FDA says ad for Abbott's Humira downplays risks
WASHINGTON (Reuters) - An advertisement for Abbott Laboratories' Humira minimizes the arthritis drug's risks while suggesting it can treat a wider range of patients than it is approved to treat, the U.S. Food and Drug Administration said in a letter released on Tuesday.
The drug is cleared to treat certain patients with arthritis, psoriasis, Crohn's Disease or a form of arthritis called ankylosing spondylitis.
But the ad, used in a trade publication for doctors, "is misleading because it suggests that Humira is useful in a broader range of conditions or patients than has been demonstrated by substantial evidence or substantial clinical experience," the FDA wrote in the December 16 letter to the drugmaker.
Abbott spokeswoman Michelle Johnson said the ad targeted doctors in the American Academy of Dermatology's trade publication Derm News earlier this year and is no longer in use.
"We are working to address the agency's concerns," she told Reuters.

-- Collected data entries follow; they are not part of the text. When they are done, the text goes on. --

(** ** The scaler *)

Lemma handle_zeros_nonzero r : Qeq_bool (handle_zeros_in_scale r) 0 = false.
Proof.
  unfold handle_zeros_in_scale. destruct (Qeq_bool r 0) eqn:E; [reflexivity|exact E].
Qed.

(** [fit] succeeds on every non-empty column: the divisor is never zero. *)
Lemma fit_cons x xs :
  fit (x :: xs) = Ok (scaler_of (list_min x xs) (list_max x xs)).
Proof.
  unfold fit, safe_div. rewrite handle_zeros_nonzero. reflexivity.
Qed.

Lemma Qeq_bool_compat a b c : (a == b)%Q -> Qeq_bool a c = Qeq_bool b c.
Proof.
  intros E. destruct (Qeq_bool a c) eqn:Ha, (Qeq_bool b c) eqn:Hb; try reflexivity.
  - apply Qeq_bool_iff in Ha. apply Qeq_bool_neq in Hb. exfalso. apply Hb.
    rewrite <- E. exact Ha.
  - apply Qeq_bool_iff in Hb. apply Qeq_bool_neq in Ha. exfalso. apply Ha.
    rewrite E. exact Hb.
Qed.

Lemma minmax_normalize_compat lo lo' hi hi' x :
  (lo == lo')%Q -> (hi == hi')%Q ->
  (minmax_normalize lo hi x == minmax_normalize lo' hi' x)%Q.
Proof.
  intros El Eh. unfold minmax_normalize.
  rewrite (Qeq_bool_compat (hi - lo) (hi' - lo') 0) by (rewrite El, Eh; reflexivity).
  destruct (Qeq_bool (hi' - lo') 0); [reflexivity|].
  rewrite El, Eh. reflexivity.
Qed.

Lemma transform_scaler_of lo hi x :
  (lo <= x)%Q -> (x <= hi)%Q ->
  (transform (scaler_of lo hi) x == minmax_normalize lo hi x)%Q.
Proof.
  intros Hlo Hhi. unfold transform, scaler_of, minmax_normalize, handle_zeros_in_scale; simpl.
  destruct (Qeq_bool (hi - lo) 0) eqn:E.
  - apply Qeq_bool_iff in E.
    assert (Hx : (x == lo)%Q).
    { apply Qle_antisym; [|exact Hlo].
      eapply Qle_trans; [exact Hhi|].
      assert (H : (hi == lo)%Q) by (rewrite <- (Qplus_0_l lo), <- E; ring).
      rewrite H. apply Qle_refl. }
    rewrite Hx. field.
  - apply Qeq_bool_neq in E. field. exact E.
Qed.

Lemma fit_column data : data <> [] -> fit data = Ok (column_scaler data).
Proof. destruct data; [congruence|]. intros _. apply fit_cons. Qed.

Lemma column_min_lower data y : In y data -> (column_min data <= y)%Q.
Proof. destruct data; [intros []|]. apply list_min_lower. Qed.

Lemma column_max_upper data y : In y data -> (y <= column_max data)%Q.
Proof. destruct data; [intros []|]. apply list_max_upper. Qed.

Lemma column_min_attained data : data <> [] -> In (column_min data) data.
Proof. destruct data; [congruence|]. intros _. apply list_min_attained. Qed.

Lemma column_max_attained data : data <> [] -> In (column_max data) data.
Proof. destruct data; [congruence|]. intros _. apply list_max_attained. Qed.

(** On its own column the fitted scaler is the min-max normalisation. *)
Lemma transform_column data y :
  In y data ->
  (transform (column_scaler data) y
   == minmax_normalize (column_min data) (column_max data) y)%Q.
Proof.
  intros H. apply transform_scaler_of;
    [apply column_min_lower|apply column_max_upper]; exact H.
Qed.

Lemma of_rank_le i j : i <= j -> (of_rank i <= of_rank j)%Q.
Proof. intros H. unfold of_rank, Qle. cbn. lia. Qed.

Lemma in_rank_column n q : In q (map of_rank (seq 0 n)) <-> exists i, i < n /\ q = of_rank i.
Proof.
  rewrite in_map_iff. split.
  - intros (i & <- & Hi). apply in_seq in Hi. exists i. split; [lia|reflexivity].
  - intros (i & Hi & ->). exists i. split; [reflexivity|]. apply in_seq. lia.
Qed.

(** [np.arange(n)] spans the range [[0, n - 1]]. *)
Lemma rank_column_min n : (column_min (map of_rank (seq 0 (S n))) == 0)%Q.
Proof.
  apply Qle_antisym.
  - apply (column_min_lower _ (of_rank 0)). apply in_rank_column. exists 0. split; [lia|reflexivity].
  - destruct (proj1 (in_rank_column (S n) _)
                (column_min_attained (map of_rank (seq 0 (S n))) ltac:(discriminate)))
      as (i & _ & ->).
    apply (of_rank_le 0 i). lia.
Qed.
(** Modelled from the spec: [HospitalBloodRequest.fulfillRequest] is missing.
    "requires status == PROCESSING; requires unitsFulfilled ≤ unitsRequested;
    ... if the ledger call fails with InsufficientStockError, the request
    transition aborts (no status change)", the status being checked "as a
    precondition inside the same atomic update used for the status write":
    a request whose assigned bank holds fewer units of the group than are
    to be fulfilled is refused like one in another status, with nothing
    written. The answer tells whether the request was updated. The debit
    itself and the statistics are not this method's business: the
    controller calls the blood-bank model for them after it. *)
Definition fulfillRequest (id : string) (unitsFulfilled : Z) : Js bool :=
  try_catch
    (o ← new_ObjectId id;
     now ← new_Date;
     s ← get_store;
     match hospital_blood_requests s !! o with
     | Some r =>
         if bool_decide (hr_status r = "PROCESSING")
            && bool_decide (unitsFulfilled ≤ hr_unitsRequested r)
            && match hr_bloodBankId r with
               | Some bank => bool_decide (unitsFulfilled ≤ stock_of s bank (hr_bloodGroup r))
               | None => true
               end
         then
           modify (set_requests
                     (<[o := {| hr_hospitalId := hr_hospitalId r;
                                hr_bloodBankId := hr_bloodBankId r;
                                hr_bloodGroup := hr_bloodGroup r;
                                hr_unitsRequested := hr_unitsRequested r;
                                hr_urgency := hr_urgency r;
                                hr_status := "FULFILLED";
                                hr_unitsFulfilled := unitsFulfilled;
                                hr_fulfilledAt := Some now |}]>)) ;;
           mret true
         else mret false
     | None => mret false
     end)
    (λ _, mret false).

End HospitalBloodRequest.

Module BloodBankNgoDrive.

(** Modelled from the spec: models/admin/BloodBankNgoDrive.js is missing;
    [findById] reads the drive, [null] when there is none. *)
Definition findById (id : string) : Js (option DriveDoc) :=
  try_catch
    (o ← new_ObjectId id;
     s ← get_store;
     mret (ngo_drives s !! o))
    (λ _, mret None).
(** * DripJobs CEO dashboard: the ClickUp data updater

    A shallow embedding of [scripts/update-dashboard.js]: the task
    classification and the per-window counters of [computeStats], the
    "recent activity" list, and the run of [main] against an explicit world
    (environment, clock, upstream API, console, output file). *)

From Stdlib Require Import ZArith List String Ascii Bool Lia Permutation.
From Stdlib Require Import Floats.SpecFloat.
From Stdlib Require Import DecimalString DecimalN DecimalPos.
Import ListNotations.
Local Open Scope string_scope.
Local Open Scope Z_scope.

(** ** JavaScript values read from the upstream JSON *)

(** A field of a task as the script reads it: missing ([undefined]), JSON
    [null], or a string.  The API encodes timestamps as strings of epoch
    milliseconds. *)
Inductive jsval :=
| JUndefined
| JNull
| JString (s : string).

(** Numbers that hold timestamps.  Epoch milliseconds are integers far below
    2^53, where binary64 arithmetic and comparison are exact, so they are
    kept in [Z]; [INaN] is the Number [NaN]. *)
Inductive intnum :=
| INaN
| IVal (z : Z).

(** [ToBoolean] on a field, as in [isDone(t) && t.date_closed]. *)
Definition ToBoolean (v : jsval) : bool :=
  match v with
  | JUndefined | JNull => false
  | JString s => negb (s =? "")%string
  end.

(** White space stripped by the string-to-number conversion (the ASCII part
    of it: TAB, LF, VT, FF, CR, SP). *)
Definition is_space (c : ascii) : bool :=
  let n := N_of_ascii c in
  (((9 <=? n) && (n <=? 13)) || (n =? 32))%N.

Fixpoint trim_start (s : string) : string :=
  match s with
  | EmptyString => EmptyString
  | String c s' => if is_space c then trim_start s' else s
  end.

Fixpoint trim_end (s : string) : string :=
  match s with
  | EmptyString => EmptyString
  | String c s' =>
      let r := trim_end s' in
      if is_space c && (r =? "")%string then EmptyString else String c r
  end.

Definition trim (s : string) : string := trim_end (trim_start s).

(** A run of decimal digits, at least one. *)
Definition digits_to_number (s : string) : intnum :=
  match s with
  | EmptyString => INaN
  | _ =>
      match NilEmpty.uint_of_string s with
      | Some d => IVal (Z.of_N (N.of_uint d))
      | None => INaN
      end
  end.

Definition intnum_opp (x : intnum) : intnum :=
  match x with
  | INaN => INaN
  | IVal z => IVal (- z)
  end.

(** [Number(s)] for a string: the empty or blank string is 0, a signed run of
    decimal digits is its value, anything else is [NaN].  (Literals with a
    fraction, an exponent or a radix prefix are not timestamps of the API and
    are outside this model.) *)
Definition StringToNumber (s : string) : intnum :=
  match trim s with
  | EmptyString => IVal 0
  | String "+" body => digits_to_number body
  | String "-" body => intnum_opp (digits_to_number body)
  | t => digits_to_number t
  end.

(** [Number(v)]: [undefined] is [NaN], [null] is 0. *)
Definition Number (v : jsval) : intnum :=
  match v with
  | JUndefined => INaN
  | JNull => IVal 0
  | JString s => StringToNumber s
  end.

(** [x >= y]: false as soon as one side is [NaN]. *)
Definition num_ge (x y : intnum) : bool :=
  match x, y with
  | IVal a, IVal b => b <=? a
  | _, _ => false
  end.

In the case of psoriasis, the drug is only approved for patients when other therapies fail, the FDA said. The ad "misleadingly suggests that Humira is approved for any patient with moderate to severe chronic plaque psoriasis," it said.
Humira use is also linked to tuberculosis and other infections and includes a strong warning on its label.
In the ad, Abbott included the risk "in extremely small font size, and in single-spaced paragraph format that makes the information extremely difficult to read" while promoting its benefits with pictures and large text, the FDA said.
The FDA, which stopped short of issuing a formal warning to the company, requested a reply from the drugmaker by January 2.